Eduardo Leite acerta: plano de recuperação fiscal aumenta dívida do RS

Eduardo Leite e José Ivo Sartori debateram em evento com empresários (Foto: Federasul/Divulgação)

Em debate na Federasul, tucano ressaltou que os R$ 11 bilhões que podem deixar de ser pagos à União por três anos terão de ser quitados no futuro, acrescidos de juros. Ainda assim, o ex-prefeito de Pelotas afirma ser favorável à medida.

Bruno Moraes, do Filtro Fact-checking

Diante de uma plateia composta majoritariamente por empresários no debate da Federação das Entidades Empresariais do Rio Grande do Sul (Federasul), em 17 de outubro, os concorrentes ao cargo de governador do Rio Grande do Sul focaram em temas econômicos. As contas públicas foram o primeiro assunto proposto.
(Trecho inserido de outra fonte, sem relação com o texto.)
(** Lines 103-106, 109-112, 115-120 and the controls of the page. *)
Definition step (s : State) (e : Event) : option Outcome :=
  let edit f := match editingQuestion s with
                | Some q => if openEditDialog s then Some (Stay (set_editing (Some (f q)) s)) else None
                | None => None
                end in
  match e with
  | SetSearch v =>
      Some (Stay (mkState v (selectedTopic s) (editingQuestion s) (questionToDelete s) (openEditDialog s)
                    (openDeleteDialog s) (questions s) (topics s) (stale s) (updatePending s)
                    (deletePending s) (toasts s) (sent s)))
  | SetTopicFilter v =>
      if bool_decide (v = "all") || topic_offered s v then
        Some (Stay (mkState (searchTerm s) v (editingQuestion s) (questionToDelete s) (openEditDialog s)
                      (openDeleteDialog s)
                      (if bool_decide (questions_url v = questions_url (selectedTopic s)) then questions s else QLoading)
                      (topics s) (stale s) (updatePending s) (deletePending s) (toasts s) (sent s)))
      else None
  | AddQuestionClick => Some (Navigate "/admin/upload-questions")
  | EditClick q =>
      if row_shown s q then
        Some (Stay (mkState (searchTerm s) (selectedTopic s) (Some q) (questionToDelete s) true
                      (openDeleteDialog s) (questions s) (topics s) (stale s) (updatePending s)
                      (deletePending s) (toasts s) (sent s)))
      else None
  | DeleteClick q =>
      if row_shown s q then
        Some (Stay (mkState (searchTerm s) (selectedTopic s) (editingQuestion s) (Some q) (openEditDialog s)
                      true (questions s) (topics s) (stale s) (updatePending s)
                      (deletePending s) (toasts s) (sent s)))
      else None
  | SetText v => edit (λ q, with_text q v)
  | SetTopicId v => if topic_offered s v then edit (λ q, with_topicId q (parseInt v)) else None
  | SetSubtopic v => edit (λ q, with_subtopic q (Some v))
  | SetCorrectOption v => if bool_decide (v ∈ option_letters) then edit (λ q, with_correct q v) else None
  | SetOption letter v => if bool_decide (letter ∈ option_letters) then edit (λ q, with_option q letter v) else None
  | SetExplanation v => edit (λ q, with_explanation q (Some v))
  | SetEditOpen b =>
      Some (Stay (mkState (searchTerm s) (selectedTopic s) (editingQuestion s) (questionToDelete s) b
                    (openDeleteDialog s) (questions s) (topics s) (stale s) (updatePending s)
                    (deletePending s) (toasts s) (sent s)))
  | SaveClick =>
      if openEditDialog s && negb (updatePending s) then
        Some (Stay match editingQuestion s with
                   | Some q => mkState (searchTerm s) (selectedTopic s) (editingQuestion s) (questionToDelete s)
                                 (openEditDialog s) (openDeleteDialog s) (questions s) (topics s) (stale s)
                                 true (deletePending s) (toasts s) (sent s ++ [PutQuestion q])
                   | None => s
                   end)
      else None
  | SetDeleteOpen b =>
      Some (Stay (mkState (searchTerm s) (selectedTopic s) (editingQuestion s) (questionToDelete s)
                    (openEditDialog s) b (questions s) (topics s) (stale s) (updatePending s)
                    (deletePending s) (toasts s) (sent s)))
  | ConfirmDelete =>
      if openDeleteDialog s && negb (deletePending s) then
        Some (Stay match questionToDelete s with
                   | Some q => mkState (searchTerm s) (selectedTopic s) (editingQuestion s) (questionToDelete s)
                                 (openEditDialog s) false (questions s) (topics s) (stale s)
                                 (updatePending s) true (toasts s) (sent s ++ [DeleteQuestion (q_id q)])
                   | None => mkState (searchTerm s) (selectedTopic s) (editingQuestion s) (questionToDelete s)
                               (openEditDialog s) false (questions s) (topics s) (stale s)
                               (updatePending s) (deletePending s) (toasts s) (sent s)
                   end)
      else None
  | QuestionsLoaded url q =>
      if bool_decide (url = questions_url (selectedTopic s)) && (is_loading (questions s) || stale s)
         && negb (is_loading q) then
        Some (Stay (mkState (searchTerm s) (selectedTopic s) (editingQuestion s) (questionToDelete s)
                      (openEditDialog s) (openDeleteDialog s) q (topics s) false (updatePending s)
                      (deletePending s) (toasts s) (sent s)))
      else None
  | TopicsLoaded q =>
      if is_loading (topics s) && negb (is_loading q) then
        Some (Stay (mkState (searchTerm s) (selectedTopic s) (editingQuestion s) (questionToDelete s)
                      (openEditDialog s) (openDeleteDialog s) (questions s) q (stale s) (updatePending s)
                      (deletePending s) (toasts s) (sent s)))
      else None
  (* lines 50-63 *)
  | UpdateSettled err =>
      if updatePending s then
        Some (Stay match err with
                   | None => with_toast ("Question updated", "The question has been successfully updated.")
                               (mkState (searchTerm s) (selectedTopic s) (editingQuestion s) (questionToDelete s)
                                  false (openDeleteDialog s) (questions s) (topics s) true false
                                  (deletePending s) (toasts s) (sent s))
                   | Some m => with_toast ("Error updating question", or_str m "Failed to update question.")
                                 (mkState (searchTerm s) (selectedTopic s) (editingQuestion s) (questionToDelete s)
                                    (openEditDialog s) (openDeleteDialog s) (questions s) (topics s) (stale s)
                                    false (deletePending s) (toasts s) (sent s))
                   end)
      else None
  (* lines 73-86 *)
  | DeleteSettled err =>
      if deletePending s then
        Some (Stay match err with
                   | None => with_toast ("Question deleted", "The question has been successfully removed.")
                               (mkState (searchTerm s) (selectedTopic s) (editingQuestion s) (questionToDelete s)
                                  (openEditDialog s) false (questions s) (topics s) true (updatePending s)
                                  false (toasts s) (sent s))
                   | Some m => with_toast ("Error deleting question", or_str m "Failed to delete question.")
                                 (mkState (searchTerm s) (selectedTopic s) (editingQuestion s) (questionToDelete s)
                                    (openEditDialog s) (openDeleteDialog s) (questions s) (topics s) (stale s)
                                    (updatePending s) false (toasts s) (sent s))
                   end)
      else None
  end.

Fixpoint run (s : State) (es : list Event) : option Outcome :=
  match es with
  | [] => Some (Stay s)
  | e :: es' => match step s e with Some (Stay s') => run s' es' | Some (Navigate h) => match es' with [] => Some (Navigate h) | _ => None end | None => None end
  end.

(** ** Well-formed questions *)

(** The shape the rest of the program expects of a question: its correct
    option is one of the four letters the practice page compares answers
    with. *)
(** ** The two dialogs (lines 262-428)

    A closed dialog renders no content. *)

(** Lines 262-404: the edit dialog shows the fields of [editingQuestion]
    (lines 271-388) and its Save button. *)
Record EditView := mkEditView {
  ev_question : option Question;
  ev_saveLabel : string;
  ev_saveDisabled : bool
}.

(** Lines 406-428: the alert names no question. *)
Record DeleteView := mkDeleteView { xv_actionLabel : string; xv_actionDisabled : bool }.

Record DialogsView := mkDialogsView { dv_edit : option EditView; dv_delete : option DeleteView }.

Definition dialogs_view (s : State) : DialogsView :=
  mkDialogsView
    (if openEditDialog s then
       Some (mkEditView (editingQuestion s) (if updatePending s then "Saving..." else "Save Changes")
               (updatePending s))
     else None)
    (if openDeleteDialog s then
       Some (mkDeleteView (if deletePending s then "Deleting..." else "Delete") (deletePending s))
     else None).

Definition wf_question (q : Question) : Prop := q_correctOption q ∈ option_letters.

Definition wf_request (r : Request) : Prop :=
  match r with PutQuestion q => wf_question q | DeleteQuestion _ => True end.

Definition page_wf (s : State) : Prop :=
  (∀ l, query_data (questions s) = Some l -> Forall wf_question l) /\
  (∀ q, editingQuestion s = Some q -> wf_question q) /\
  Forall wf_request (sent s).

(** The server's lists are well formed. *)
Definition loads_wf (e : Event) : Prop :=
  ∀ url q l, e = QuestionsLoaded url q -> query_data q = Some l -> Forall wf_question l.

Lemma row_shown_loaded s q :
  row_shown s q = true -> ∃ l, query_data (questions s) = Some l /\ q ∈ l.
Proof.
  unfold row_shown, filteredQuestions. intros [_ Hin]%andb_true_iff.
  apply bool_decide_eq_true_1 in Hin. destruct (query_data (questions s)) as [l|]; simpl in Hin.
  - exists l. split; [done|]. by apply list_elem_of_filter in Hin as [_ ?].
  - by apply not_elem_of_nil in Hin.
Qed.

Lemma wf_edit s s' f :
  page_wf s -> (∀ q, wf_question q -> wf_question (f q)) ->
  match editingQuestion s with
  | Some q => if openEditDialog s then Some (Stay (set_editing (Some (f q)) s)) else None
  | None => None
  end = Some (Stay s') -> page_wf s'.
Proof.
  intros (H1 & H2 & H3) Hf. destruct (editingQuestion s) eqn:E; [|done].
  destruct (openEditDialog s); [|done]. intros [= <-].
  split; [done|split; [intros q' [= <-]; by apply Hf, H2|done]].
Qed.

(** Every event keeps the page well formed, given well-formed server data. *)
Lemma step_wf s e s' : page_wf s -> loads_wf e -> step s e = Some (Stay s') -> page_wf s'.
Proof.
  intros Hwf Hl Hs. destruct e; lazy beta iota zeta delta [step] in Hs.
  all: try (eapply wf_edit; [exact Hwf| |exact Hs]; done).
  all: repeat (case_match; try discriminate); try discriminate.
  all: injection Hs as <-.
  all: destruct Hwf as (Wq & We & Ws); split; [|split]; cbn [questions editingQuestion sent].
  all: try done.
  all: try (apply Forall_app; split; [done|constructor; [|constructor]]; match goal with H : editingQuestion _ = Some _ |- _ => exact (We _ H) end).
  all: try (apply Forall_app; split; [done|by repeat constructor]).
  all: try (intros l Hq; by eapply Hl).
  all: try (intros q0 Hq0; cbn [editingQuestion set_editing] in Hq0; injection Hq0 as <-).
  all: try (match goal with H : editingQuestion _ = Some ?q |- _ => exact (We q H) end).
  all: try (match goal with H : row_shown ?s ?q = true |- _ =>
              destruct (row_shown_loaded s q H) as (l & Hd & Hin);
              specialize (Wq l Hd); rewrite Forall_forall in Wq; by apply Wq end).
  all: try (match goal with H : bool_decide _ = true |- _ => by apply bool_decide_eq_true_1 in H end).
Qed.

(** C26: the type of what the page sends: as long as the questions it
    loads have a correct option among A-D, every question the edit dialog
    sends back in a PUT has one too, whatever the administrator types:
    the radio buttons only offer the four letters. *)
Theorem run_sends_wf s es s' :
  page_wf s -> Forall loads_wf es -> run s es = Some (Stay s') -> Forall wf_request (sent s').
Proof.
  revert s. induction es as [|e es IH]; intros s Hwf Hl Hr; simpl in Hr.
  { injection Hr as <-. apply Hwf. }
  apply Forall_cons in Hl as [He Hl].
  destruct (step s e) as [[s1|h]|] eqn:Hs; [|by destruct es|done].
  eapply IH; [eapply step_wf| |]; eauto.
Qed.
O candidato ao Palácio Piratini pelo PSDB, Eduardo Leite, tratou do regime de recuperação fiscal (RRF).

“Os próximos governos vão ser chamados a pagar com juros os R$ 11 bilhões que deixarão de ser pagos nos próximos anos”.

O RRF foi instituído por uma lei federal, em 2017, com o objetivo de socorrer estados em crise que não conseguem quitar suas dívidas com a União. Para tanto, as unidades federativas que aderem ao regime devem promover ações para reduzir a máquina pública e o tamanho do estado.

Na projeção do governo gaúcho, a adesão garantiria a permanência, nos cofres estaduais, de R$ 11,3 bilhões. E Leite tem razão ao ressaltar que o montante terá, no futuro, de ser pago pelo estado com juros.

“Tudo o que deixar de ser pago agora vai ser capitalizado nas mesmas formas. Vai aumentar a parcela no futuro”, afirma o economista Jacó Braatz. “O acréscimo nas parcelas deve ser mais ou menos 17% em 2025”, avalia. Com validade de três anos (renováveis por mais três), o acordo com o governo federal ainda não foi assinado e deve ficar para 2019. No fim das contas, a dívida pode crescer em cerca de R$ 5 bilhões, segundo o economista.

Para postergar os pagamentos, o governo federal fez exigências para garantir a diminuição dos gastos dos estados que aderem ao regime de recuperação – entre elas, a privatização ou federalização de empresas estatais. A gestão Sartori pretende colocar à venda a Companhia Estadual de Energia Elétrica (CEEE), Companhia Riograndense de Mineração (CRM) e a Companhia de Gás do Rio Grande do Sul (Sulgás). No entanto, a privatização dessas empresas depende de aprovação da Assembleia Legislativa, o que não ocorreu até agora. Isso emperra a assinatura do acordo propagandeada por Sartori.

Embora tenha destacado que a adesão ao RRF vai aumentar o valor da dívida, Leite afirmou ser a favor do plano: “Eu concordo com o Regime de Recuperação Fiscal. O que não concordo é com a fala ligada ao marketing de que ele vai ‘deixar R$ 11 bilhões no estado’. Como se esse dinheiro fosse uma doação”, disse o tucano no debate da Federasul.